[The problem]
Please give again, exactly and in full, each line from the one holding "Lemma pg_execute_recent_nullifiers d" to the end of the listing.

================

(** The first term that fails decides the error, wherever it stands. *)
Lemma parse_first_failure (raw : string) (pre : list (list string))
    (term : list string) (post : list (list string)) (err : exn) :
  groups is_conjunction (chunks raw) = pre ++ term :: post →
  Forall (λ t, ∃ p, parse_term t = Return p) pre →
  parse_term term = Raise err →
  parse raw = Raise err.
Proof.
  intros Hgroups Hpre Hterm. unfold parse.
  destruct (string_forall is_space raw) eqn:Hblank.
  - rewrite groups_blank in Hgroups by done.
    destruct pre as [|t pre].
    + cbn in Hgroups. injection Hgroups as <- _.
      cbn in Hterm. congruence.
    + cbn in Hgroups. injection Hgroups as <- Hnil.
      apply Forall_cons in Hpre as [[p Hp] _]. by cbn in Hp.
  - rewrite Hgroups. by apply mapM_outcome_first_failure.
Qed.

(** An expression is returned exactly when every term parses, and it has
    the result of every term, in order. *)
Lemma parse_return_iff (raw : string) (e : list Predicate) :
  parse raw = Return e
  ↔ Forall2 (λ term t, parse_term term = Return t)
      (groups is_conjunction (chunks raw)) e.
Proof.
  unfold parse. destruct (string_forall is_space raw) eqn:Hblank.
  - rewrite groups_blank by done. split; [done|].
    intros Hall. apply Forall2_cons_inv_l in Hall as (t & e' & Ht & _ & _).
    by cbn in Ht.
  - apply mapM_outcome_return.
Qed.

(** [parse] raises one of the two error kinds, or returns an expression
    of at least one term whose terms are all well formed. *)
Lemma parse_outcome (raw : string) :
  parse raw = Raise PredicateSyntaxError
  ∨ parse raw = Raise UnsupportedOperatorError
  ∨ ∃ e, parse raw = Return e ∧ e ≠ [] ∧ Forall well_formed_term e.
Proof.
  unfold parse. destruct (string_forall is_space raw); [by left|].
  destruct (mapM_outcome_cases parse_term PredicateSyntaxError
              UnsupportedOperatorError well_formed_term
              (groups is_conjunction (chunks raw)) parse_term_outcome)
    as [Hm|[Hm|(e & Hm & He & Hlen)]]; [by left|by right; left|].
  right; right. exists e. split; [done|]. split; [|done].
  intros ->. cbn in Hlen. symmetry in Hlen.
  by apply length_zero_iff_nil, groups_nonempty in Hlen.
Qed.

(** A term that fails, wherever it stands, leaves no expression. *)
Lemma parse_failing_term (raw : string) (term : list string) (err : exn) :
  term ∈ groups is_conjunction (chunks raw) →
  parse_term term = Raise err →
  parse raw = Raise PredicateSyntaxError
  ∨ parse raw = Raise UnsupportedOperatorError.
Proof.
  intros Hin Hterm.
  destruct (parse_outcome raw) as [H|[H|(e & He & _)]]; [by left|by right|].
  apply parse_return_iff in He.
  apply list_elem_of_lookup in Hin as [i Hi].
  destruct (Forall2_lookup_l _ _ _ _ _ He Hi) as (t & _ & Ht). congruence.
Qed.



(** * Further properties of the client *)

(** ** The conversion helpers *)

Lemma split_first_count (sep : ascii) (s : string) :
  length (split_first sep s).2 = count_char sep s.
Proof.
  induction s as [|c s IH]; [done|].
  cbn [split_first count_char]. destruct (split_first sep s) as [w ws].
  cbn [snd] in IH. destruct (Ascii.eqb c sep); cbn; by rewrite IH.
Qed.

Lemma split_first_free (sep : ascii) (s : string) :
  Forall (λ w, string_forall (λ c, negb (Ascii.eqb c sep)) w = true)
    ((split_first sep s).1 :: (split_first sep s).2).
Proof.
  induction s as [|c s IH]; [by repeat constructor|].
  cbn [split_first]. destruct (split_first sep s) as [w ws].
  cbn [fst snd] in *. destruct (Ascii.eqb c sep) eqn:Hc.
  - by constructor.
  - apply Forall_cons in IH as [Hw Hws]. constructor; [|done].
    cbn. by rewrite Hc, Hw.
Qed.

(** X1.  [_str_to_list] on a string returns the pieces between its
    commas: joined again with commas the pieces give the string, no piece
    holds a comma, and there is one piece more than the string has commas
    (so never an empty list, the empty string giving one empty piece).
    The pieces are the only list with the first two properties: any
    non-empty list of comma-free strings whose join is the string is the
    list returned. *)
Theorem str_to_list_pieces (field_name s : string) :
  ∃ l,
    _str_to_list field_name (PStr s) = Return (PList (SStr <$> l))
    ∧ str_join "," l = s
    ∧ Forall comma_free l
    ∧ length l = S (count_char comma s)
    ∧ (∀ l', l' ≠ [] → Forall comma_free l' → str_join "," l' = s → l' = l).
Proof.
  exists (str_split comma s). split; [reflexivity|].
  split; [apply (str_join_split comma s)|].
  assert (Forall comma_free (str_split comma s)
          ∧ length (str_split comma s) = S (count_char comma s)) as [Hfree Hlen].
  { unfold str_split. pose proof (split_first_count comma s) as Hlen.
    pose proof (split_first_free comma s) as Hfree.
    destruct (split_first comma s) as [w ws]. cbn [fst snd] in *.
    split; [exact Hfree|by rewrite <- Hlen]. }
  split; [exact Hfree|]. split; [exact Hlen|].
  intros l' Hne Hfree' <-. symmetry. by apply str_split_join.
Qed.

(** The field list of the client's example. *)
Lemma str_to_list_pieces_witness :
  ∃ l,
    _str_to_list "fields" (PStr "ts,,price") = Return (PList (SStr <$> l))
    ∧ l = ["ts"; ""; "price"].
Proof.
  destruct (str_to_list_pieces "fields" "ts,,price")
    as (l & Hl & _ & _ & _ & Honly).
  exists l. split; [exact Hl|]. symmetry.
  apply (Honly ["ts"; ""; "price"]).
  - discriminate.
  - repeat constructor.
  - reflexivity.
Defined.

(** X2.  Joining a list with [_list_to_str] and splitting the result with
    [_str_to_list] gives the elements' string forms back, in their order,
    when none of them holds a comma; the empty list does not come back: its
    join is the empty string, which splits into one empty piece.  Elements
    that are no strings come back as strings. *)
Theorem list_to_str_then_str_to_list (f g : string) (xs : list scalar) :
  Forall (λ x, comma_free (py_str x)) xs →
  (s ← _list_to_str g (PList xs); _str_to_list f s)
  = Return (PList (SStr <$> match xs with
                            | [] => [EmptyString]
                            | _ :: _ => py_str <$> xs
                            end)).
Proof.
  intros Hfree.
  change (Return (PList (SStr <$> str_split comma (str_join "," (py_str <$> xs))))
          = Return (PList (SStr <$> match xs with
                                    | [] => [EmptyString]
                                    | _ :: _ => py_str <$> xs
                                    end))).
  destruct xs as [|x xs]; [reflexivity|].
  rewrite str_split_join; [done|done|].
  by apply Forall_fmap.
Qed.

(** Two tickers and a number: the number comes back as a string. *)
Lemma list_to_str_then_str_to_list_witness :
  (s ← _list_to_str "tickers" (PList [SStr "TD"; SInt 5; SStr "RY"]);
   _str_to_list "tickers" s)
  = Return (PList [SStr "TD"; SStr "5"; SStr "RY"]).
Proof.
  apply (list_to_str_then_str_to_list "tickers" "tickers"
           [SStr "TD"; SInt 5; SStr "RY"]).
  repeat constructor.
Defined.

(** X3.  Each helper is idempotent: what it returns is of its target
    type, and the helper applied to it returns it unchanged. *)
Theorem conversion_helpers_idempotent :
  (∀ f g v l, _str_to_list f v = Return l → _str_to_list g l = Return l)
  ∧ (∀ f g v s, _list_to_str f v = Return s → _list_to_str g s = Return s).
Proof.
  split.
  - intros f g [[| |s]|xs|d] l; cbn; intros [= <-]; reflexivity.
  - intros f g [[| |s]|xs|d] r; cbn; intros [= <-]; reflexivity.
Qed.

(** A field list given as a string, and a ticker list given as a list. *)
Lemma conversion_helpers_idempotent_witness :
  _str_to_list "fields" (PList [SStr "ts"; SStr "ticker"])
  = Return (PList [SStr "ts"; SStr "ticker"])
  ∧ _list_to_str "tickers" (PStr "TD,RY") = Return (PStr "TD,RY").
Proof.
  destruct conversion_helpers_idempotent as [Hlist Hstr]. split.
  - apply (Hlist "fields" "fields" (PStr "ts,ticker")). reflexivity.
  - apply (Hstr "tickers" "tickers" (PList [SStr "TD"; SStr "RY"])). reflexivity.
Defined.

(** ** More on the parameters of [run_query] *)

(** X4.  A [params] that is false (the default empty string, [None], [0],
    an empty list, an empty dict) is replaced by a new empty dict when
    there are predicates: the result is the predicates' dict alone. *)
Theorem run_query_params_false_params (params : pyval) (preds : list Predicate) :
  truthy params = false → preds ≠ [] →
  run_query_params params preds
  = Return (PDict (py_dict (get_as_tuple <$> preds))).
Proof.
  intros Hfalse Hne. unfold run_query_params.
  rewrite bool_decide_true by done. rewrite Hfalse. cbn.
  by rewrite (right_id_L ∅ (∪)).
Qed.

(** [None] passed for [params]. *)
Lemma run_query_params_false_params_witness :
  run_query_params PNone example_expression
  = Return (PDict (py_dict (get_as_tuple <$> example_expression))).
Proof.
  apply (run_query_params_false_params PNone example_expression).
  - reflexivity.
  - discriminate.
Defined.

(** X5.  Serializing is idempotent: the parameters that a first pass
    returns are returned unchanged by a second pass with the same
    predicates. *)
Theorem run_query_params_idempotent (params r : pyval) (preds : list Predicate) :
  run_query_params params preds = Return r →
  run_query_params r preds = Return r.
Proof.
  unfold run_query_params. case_bool_decide as Hne; [|done].
  set (q := py_dict (get_as_tuple <$> preds)).
  assert (∀ d, dict_unpack2 (if negb (truthy (PDict (q ∪ d))) then PDict ∅
                               else PDict (q ∪ d)) (PDict q)
               = Return (PDict (q ∪ d))) as Hagain.
  { intros d. cbn [truthy]. case_bool_decide as Hempty; cbn [negb dict_unpack2].
    - rewrite Hempty. by rewrite (map_positive_l q d Hempty), (left_id_L ∅ (∪)).
    - by rewrite (assoc_L (∪)), (idemp_L (∪)). }
  destruct (truthy params); cbn [negb].
  - destruct params as [a|xs|d]; cbn [dict_unpack2]; [by destruct a|done|].
    intros [= <-]. apply Hagain.
  - cbn [dict_unpack2]. intros [= <-]. apply Hagain.
Qed.

(** The example expression over the caller's [limit]. *)
Lemma run_query_params_idempotent_witness :
  run_query_params
    (PDict (py_dict (get_as_tuple <$> example_expression)
            ∪ {[ "limit" := PStr "10" ]}))
    example_expression
  = Return (PDict (py_dict (get_as_tuple <$> example_expression)
                   ∪ {[ "limit" := PStr "10" ]})).
Proof.
  apply (run_query_params_idempotent (PDict {[ "limit" := PStr "10" ]})).
  apply run_query_params_dict.
Defined.

Lemma foldl_dict_put_permutation (d : gmap string pyval) (l l' : list (string * pyval)) :
  l ≡ₚ l' → NoDup l.*1 → foldl dict_put d l = foldl dict_put d l'.
Proof.
  intros Hperm. revert d.
  induction Hperm as [|x l l' Hperm IH|x y l|l l' l'' Hperm IH Hperm' IH'];
    intros d Hnodup.
  - done.
  - cbn. apply IH. by apply NoDup_cons in Hnodup as [_ ?].
  - cbn. f_equal. unfold dict_put. cbn in Hnodup.
    apply NoDup_cons in Hnodup as [Hy _].
    apply insert_insert_ne. intros Heq. apply Hy. rewrite Heq. left.
  - rewrite IH by done. apply IH'. by rewrite <- Hperm.
Qed.

(** X6.  When no two terms' tuples share a key, the order of the terms
    does not matter: an expression and any rearrangement of it serialize
    to the same parameters. *)
Theorem run_query_params_permutation (params : pyval) (preds preds' : list Predicate) :
  preds ≡ₚ preds' →
  NoDup (get_as_tuple <$> preds).*1 →
  run_query_params params preds = run_query_params params preds'.
Proof.
  intros Hperm Hnodup. unfold run_query_params.
  assert (bool_decide (preds ≠ []) = bool_decide (preds' ≠ [])) as ->.
  { apply bool_decide_ext. split; intros Hne ->.
    - by apply Permutation_nil_r in Hperm.
    - by apply Permutation_nil in Hperm. }
  unfold py_dict.
  by rewrite (foldl_dict_put_permutation ∅ _ (get_as_tuple <$> preds'))
    by (by try apply fmap_Permutation).
Qed.

(** The example expression with its two terms exchanged. *)
Lemma run_query_params_permutation_witness :
  run_query_params (PDict {[ "limit" := PStr "10" ]}) example_expression
  = run_query_params (PDict {[ "limit" := PStr "10" ]})
      [mkPredicate "askprice" GTE ["3"]; mkPredicate "line_type" EQ ["QA"; "QB"]].
Proof.
  apply run_query_params_permutation.
  - apply perm_swap.
  - apply (bool_decide_unpack _). vm_compute. exact I.
Defined.

Section RunQueryRequest.
Context {Auth : Type}.
Variable format : string → gmap string pyval → outcome string.
Variable query : string → Auth → pyval → outcome string.
(** C9 (as stated) fails: the description of [item_markup] is the text
    of a card opening, which the page repeats unescaped, so the page of
    these two items holds three card openings. *)
Lemma C9_counterexample :
  length [item_markup; item_b] = 2%nat
  /\ count_sub CARD_OPEN
       (generate_html_content ulower_id (py "R code") [item_markup; item_b])
     = 3%nat.
Proof. split; vm_compute; reflexivity. Qed.

(** ** What a match of the two patterns holds *)

Lemma star_greedy_inv {A} cl s (k : pystr -> option A) r :
  star_greedy cl s k = Some r ->
  exists a b, s = a ++ b /\ forallb (in_class cl) a = true /\ k b = Some r.
Proof.
  induction s as [|c s IH]; cbn [star_greedy].
  - intros H. by exists [], [].
  - destruct (in_class cl c) eqn:Hc; [|intros H; by exists [], (c :: s)].
    destruct (star_greedy cl s k) as [r'|]; cbn [orelse].
    + intros [= ->]. destruct (IH eq_refl) as (a & b & -> & Ha & Hk).
      exists (c :: a), b. cbn [forallb app]. by rewrite Hc.
    + intros H. by exists [], (c :: s).
Qed.

(** Lazy repetition stops at the first length after which the
    continuation succeeds. *)
Lemma star_lazy_inv {A} cl s (k : pystr -> option A) r :
  star_lazy cl s k = Some r ->
  exists a b, s = a ++ b /\ forallb (in_class cl) a = true /\ k b = Some r
    /\ forall a1 a2, a = a1 ++ a2 -> a2 <> [] -> k (a2 ++ b) = None.
Proof.
  induction s as [|c s IH].
  - cbn [star_lazy]. destruct (k []) eqn:Hk; cbn [orelse]; [|done].
    intros [= ->]. exists [], []. repeat split; try done.
    intros a1 a2 H. by destruct a1, a2.
  - cbn [star_lazy]. destruct (k (c :: s)) eqn:Hk; cbn [orelse].
    + intros [= ->]. exists [], (c :: s). repeat split; try done.
      intros a1 a2 H. by destruct a1, a2.
    + destruct (in_class cl c) eqn:Hc; [|done].
      intros (a & b & -> & Ha & Hb & Hmin)%IH.
      exists (c :: a), b. cbn [forallb app]. rewrite Hc.
      repeat split; try done.
      intros [|x a1] a2; cbn [app].
      * by intros <- _.
      * intros [= _ ->] H2. by apply (Hmin a1 a2).
Qed.
Lemma C5_witness :
  exists p, long_haul = Ok p /\
    ((forall pre stretch post,
         plan_timeline p = pre ++ stretch ++ post ->
         BREAK_TRIGGER < driven_minutes stretch ->
         exists e, In e stretch /\ is_break_or_reset e = true)
     /\ (forall pre e post,
            plan_timeline p = pre ++ e :: post -> te_status e = DRIVING ->
            running_drive pre < BREAK_TRIGGER
            /\ running_drive pre + duration e <= BREAK_TRIGGER)).
Proof.
  eexists. split.
  - vm_compute. reflexivity.
  - apply (C5_break_before_eight_hours 739252 (lit 2504) 3489 (lit 0)
             "Pickup" "Dropoff" (zero, zero) (zero, zero) (Some 739403)
             None None None None).
    vm_compute. reflexivity.
Defined.

Lemma C6_witness :
  exists p, short_trip = Ok p /\
    ((exists first,
         hd_error (plan_timeline p) = Some first /\ te_start first = 0)
     /\ (forall e, In e (plan_timeline p) -> te_start e < te_end e)
     /\ (forall i e1 e2,
            nth_error (plan_timeline p) i = Some e1 ->
            nth_error (plan_timeline p) (S i) = Some e2 ->
            te_end e1 = te_start e2)).
Proof.
  eexists. split.
  - vm_compute. reflexivity.
  - apply (C6_timeline_contiguous 739252 (lit 150) 180 (lit 0)
             "Pickup" "Dropoff" (zero, zero) (zero, zero) (Some 739252)
             None None None None).
    vm_compute. reflexivity.
Defined.
(** * DistributedTable: a shallow embedding of
      fastlib/trunk/contrib/dongryel/thesis_research/core/table/distributed_table.h

    Conventions of the embedding.

    - C++ [int] values (ranks, tags, positions, counts) are integers of [Z];
      signed overflow is undefined in the source and is not modelled.
    - [double] values are rationals ([Qc]).  The product in [SelectSubset_],
      the sums, the quotient and the products in [ReplenishNodes_] and the
      quotient in [TakeLeafNodeOwnerShip_] are rounded as IEEE 754 binary64
      rounds them: to the nearest value with a significand of 53 bits and an
      exponent of at least -1074, ties to the even significand.  The vote
      counters of [GetLeafNodeMembershipCounts_] count points one by one and
      are added exactly.  Overflow to an infinity and NaN are not modelled.
    - A pointer that may be [NULL] is an [option]; dereferencing [None],
      reading a column outside a matrix or an entry outside an array, and a
      blocking receive that no send matches are [Fault]s of [Outcome].
    - The pseudo-random generator is an explicit tape of raw draws that is
      threaded through the code that consumes it.
    - The MPI group is a list of per-rank states; the point-to-point traffic
      of one process is the list of operations it issues, in program order.
    - The classes the header includes but the sources do not hold (the
      table and its tree builder, the auction, the clustering solver) are
      type classes: their operations are parameters, their contracts
      laws. *)

From Stdlib Require Import ZArith List Lia QArith Qcanon Qround Qabs Qpower
  Sorted.
From stdpp Require Import base tactics option numbers list.
Definition commit_section (sd : Z → string) (d : database) : list event :=
  [Execute SQL_COMMIT_COUNT;
   Print ("📊 ADS state commits: " +:+ pretty (count_star (ads_state_commits d)))]
  ++ (if bool_decide (count_star (ads_state_commits d) > 0)
      then [Execute SQL_RECENT_COMMITS; Print "📝 Recent ADS commits:"]
           ++ (Print ∘ commit_line sd <$> recent_commit_rows d)
      else []).

Definition tree_section (sd : Z → string) (d : database) : list event :=
  [Execute SQL_TREE_STATE;
   Print (match default_tree_rows d with
          | r :: _ => tree_line sd r
          | [] => "❌ No default tree state found"
          end)].

Definition batch_section (sd : Z → string) (d : database) : list event :=
  [Execute SQL_RECENT_BATCHES; Print "📝 Recent batches:"]
  ++ (Print ∘ batch_line sd <$> recent_batch_rows d).

(** The events of a whole run in which nothing fails. *)
Definition full_trace (sd : Z → string) (w : world) : list event :=
  [Connect (database_url w); Cursor; Print "🔍 Checking ADS table contents..."]
  ++ nullifier_section sd (db w) ++ commit_section sd (db w)
  ++ tree_section sd (db w) ++ batch_section sd (db w)
  ++ [CursorClose; ConnectionClose].

(** The two lines of the [except] handler. *)
Definition handler_lines (w : world) (msg : string) : list event :=
  [Print ("❌ Error connecting to database: " +:+ msg);
   Print ("💡 Make sure DATABASE_URL is set correctly: " +:+ database_url w)].

(** ** Runs that fail

    The first of the calls [from], [from + 1], ..., [from + n - 1] of
    [cur.execute] that fails, with its message. *)
Fixpoint first_error (f : nat → option string) (from n : nat) : option (nat * string) :=
  match n with
  | O => None
  | S n' =>
      match f from with
      | Some msg => Some (from, msg)
      | None => first_error f (S from) n'
      end
  end.

(** The events of [l] up to and including its [k]-th [Execute], counted
    from 0. *)
Fixpoint through_execute (l : list event) (k : nat) : list event :=
  match l with
  | [] => []
  | Execute sql :: l' =>
      match k with
      | O => [Execute sql]
      | S k' => Execute sql :: through_execute l' k'
      end
  | ev :: l' => ev :: through_execute l' k
  end.

(** The events of any run.  When [psycopg2.connect] raises, the handler
    follows at once.  When the [k]-th statement is the first to fail, the
    run is the one without failures up to that statement, and the handler
    follows.  Statements past the end of the plan are never sent, so their
    failures do not count. *)
Definition expected_trace (sd : Z → string) (w : world) : list event :=
  match connect_error w with
  | Some msg => Connect (database_url w) :: handler_lines w msg
  | None =>
      match first_error (execute_error w) 0 (length (plan (db w))) with
      | Some (k, msg) => through_execute (full_trace sd w) k ++ handler_lines w msg
      | None => full_trace sd w
      end
  end.

(** The variables bound at the end of any run. *)
Definition expected_vars (w : world) : Var.t :=
  match connect_error w with
  | Some _ => Var.unbound
  | None =>
      match first_error (execute_error w) 0 (length (plan (db w))) with
      | Some (k, _) => foldl (λ g f, f g) Var.unbound (take k (assignments (db w)))
      | None => foldl (λ g f, f g) Var.unbound (assignments (db w))
      end
  end.

(** The result of a [cur.execute] that raises. *)
Definition failed (sql msg : string) (s : state) : (exn + ()) * state :=
  (inl (Exn Psycopg2Error msg),
   State (trace s ++ [Execute sql]) (S (executes s)) [] (vars s) (server s)).

(** The message of the exception that ends the [try] block, if any. *)
Definition failure (w : world) : option string :=
  match connect_error w with
  | Some msg => Some msg
  | None => snd <$> first_error (execute_error w) 0 (length (plan (db w)))
  end.

(** The exception the [try] block of the script raises, if it raises:
    read off the script itself. *)
Definition raised (sd : Z → string) (w : world) : option exn :=
  match (try_body sd w (initial w)).1 with
  | inl e => Some e
  | inr _ => None
  end.

(** ** Sample worlds *)

Definition never (_ : nat) : option string := None.

Definition empty_db : database := Database [] [] [] [].

Definition demo_db : database :=
  Database
    [Nullifier.Row (PyInt 11) 0 100 true; Nullifier.Row (PyInt 12) 1 300 true;
     Nullifier.Row (PyInt 13) 2 200 false; Nullifier.Row (PyInt 14) 3 250 true;
     Nullifier.Row (PyInt 15) 4 50 true]
    [AdsStateCommit.Row (PyInt 1) 10; AdsStateCommit.Row (PyInt 2) 20]
    [TreeState.Row "default" 5 5 400]
    [ProofBatch.Row (PyInt 1) 2 "pending" 10; ProofBatch.Row (PyInt 2) 3 "proven" 30;
     ProofBatch.Row (PyInt 3) 1 "failed" 20; ProofBatch.Row (PyInt 4) 7 "pending" 40].

(** A reachable server that never fails. *)
Definition quiet (d : database) : world := World ∅ None never d.

(** A server that refuses the connection. *)
Definition unreachable : world :=
  World {["DATABASE_URL" := "postgres://ads@db.internal:5432/ads"]}
        (Some "connection refused") never demo_db.

(** A server that drops the connection at the third statement. *)
Definition flaky : world :=
  World ∅ None
        (λ k, if decide (k = 2%nat)
              then Some "server closed the connection unexpectedly" else None)
        demo_db.

(** ** Properties the claims speak of

    The shape of a detail result: the tuples of at most three
    rows of the table, newest first. *)
Definition recent_of {A} (key : A → Z) (to_tuple : A → tuple) (table : list A)
    (result : list tuple) : Prop :=
  ∃ rows, result = to_tuple <$> rows
          ∧ (length result ≤ 3)%nat
          ∧ StronglySorted (newest_first key) rows
          ∧ rows ⊆ table.

(** [needle] occurs in [hay]. *)
Definition contains (needle hay : string) : Prop :=
  ∃ pre post, hay = pre +:+ needle +:+ post.

(** A statement that only reads: the server takes it for a [SELECT] of
    the fragment, which has no [INTO], no [FOR UPDATE], no function call
    and no second statement. *)
Definition read_only (sql : string) : bool :=
  match parse sql with
  | Some (Select _ _ _ _ _) => true
  | _ => false
  end.

(** What a run does besides handling its connection and reading: the
    lines it prints, and the statements it sends that are not
    [read_only]. *)
Definition side_effects (tr : list event) : list event :=
  omap (λ ev, match ev with
              | Print _ => Some ev
              | Execute sql => if read_only sql then None else Some ev
              | Connect _ | Cursor | CursorClose | ConnectionClose => None
              end) tr.

(** What a run does besides printing. *)
Definition actions (tr : list event) : list event :=
  omap (λ ev, match ev with Print _ => None | _ => Some ev end) tr.

(** The same world with a server that never fails. *)
Definition without_failures (w : world) : world :=
  World (environ w) None never (db w).

(** ** Properties beyond the claims *)

(** [result] is the tuples of the [min 3 (length table)] rows of [table]
    with the largest keys: no row left out is newer than a row taken. *)
Definition newest_of {A} (key : A → Z) (to_tuple : A → tuple) (table : list A)
    (result : list tuple) : Prop :=
  ∃ rows rest,
    result = to_tuple <$> rows
    ∧ table ≡ₚ rows ++ rest
    ∧ length rows = (3 `min` length table)%nat
    ∧ ∀ r r', r ∈ rows → r' ∈ rest → key r' ≤ key r.


(** * Verification *)

(** ** Running the monad *)

Lemma bind_run {A B} (m : M A) (f : A → M B) (s : state) :
  (m ≫= f) s =
  match m s with
  | (inr x, s') => f x s'
  | (inl e, s') => (inl e, s')
  end.
Proof. reflexivity. Qed.

Lemma for_each_print {A B} (g : A → B) (fmt : A → string) (f : B → M unit) (l : list A) :
  (∀ x s, f (g x) s = print (fmt x) s) →
  ∀ s, for_each (g <$> l) f s =
       (inr (), State (trace s ++ (Print ∘ fmt <$> l)) (executes s) (fetched s) (vars s)
                      (server s)).
Proof.
  intros Hf. induction l as [|x l IH]; intros s; cbn.
  - rewrite app_nil_r. by destruct s.
  - rewrite bind_run, Hf. cbn. rewrite IH. cbn.
    by rewrite <- app_assoc.
Qed.

(** ** The server answers each statement of the script *)

Lemma pg_execute_nullifier_count d :
  pg_execute d SQL_NULLIFIER_COUNT = (inr (select_nullifier_count d), d).
Proof.
  unfold pg_execute.
  replace (parse SQL_NULLIFIER_COUNT)
    with (Some (Select CountStar "nullifiers" (Some ("is_active", PyBool true))
                       None None)) by (by vm_compute).
  change (exec_select d CountStar "nullifiers" (Some ("is_active", PyBool true)) None None)
    with (Some [[PyInt (count_star (filter (λ r, PyBool (Nullifier.is_active r) = PyBool true) (nullifiers d)))]]).
  unfold select_nullifier_count, active_nullifiers.
  rewrite (list_filter_iff _ (λ r, Nullifier.is_active r = true)); [done|].
  intros r. split; congruence.
Qed.

Lemma pg_execute_recent_nullifiers d :
  pg_execute d SQL_RECENT_NULLIFIERS = (inr (select_recent_nullifiers d), d).
Proof.
  unfold pg_execute.
  replace (parse SQL_RECENT_NULLIFIERS)
    with (Some (Select (Columns ["value"; "tree_index"; "created_at"]) "nullifiers"
                       (Some ("is_active", PyBool true)) (Some "created_at")
                       (Some 3%nat))) by (by vm_compute).
  change (exec_select d _ _ _ _ _)
    with (Some (Nullifier.to_tuple
                  <$> limit 3 (order_by_desc Nullifier.created_at
                                 (filter (λ r, PyBool (Nullifier.is_active r) = PyBool true)
                                         (nullifiers d))))).
  unfold select_recent_nullifiers, recent_nullifier_rows, active_nullifiers.
  rewrite (list_filter_iff _ (λ r, Nullifier.is_active r = true)); [done|].
  intros r. split; congruence.
Qed.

================

[Response to the task]
Lemma pg_execute_recent_nullifiers d :
  pg_execute d SQL_RECENT_NULLIFIERS = (inr (select_recent_nullifiers d), d).
Proof.
  unfold pg_execute.
  replace (parse SQL_RECENT_NULLIFIERS)
    with (Some (Select (Columns ["value"; "tree_index"; "created_at"]) "nullifiers"
                       (Some ("is_active", PyBool true)) (Some "created_at")
                       (Some 3%nat))) by (by vm_compute).
  change (exec_select d _ _ _ _ _)
    with (Some (Nullifier.to_tuple
                  <$> limit 3 (order_by_desc Nullifier.created_at
                                 (filter (λ r, PyBool (Nullifier.is_active r) = PyBool true)
                                         (nullifiers d))))).
  unfold select_recent_nullifiers, recent_nullifier_rows, active_nullifiers.
  rewrite (list_filter_iff _ (λ r, Nullifier.is_active r = true)); [done|].
  intros r. split; congruence.
Qed.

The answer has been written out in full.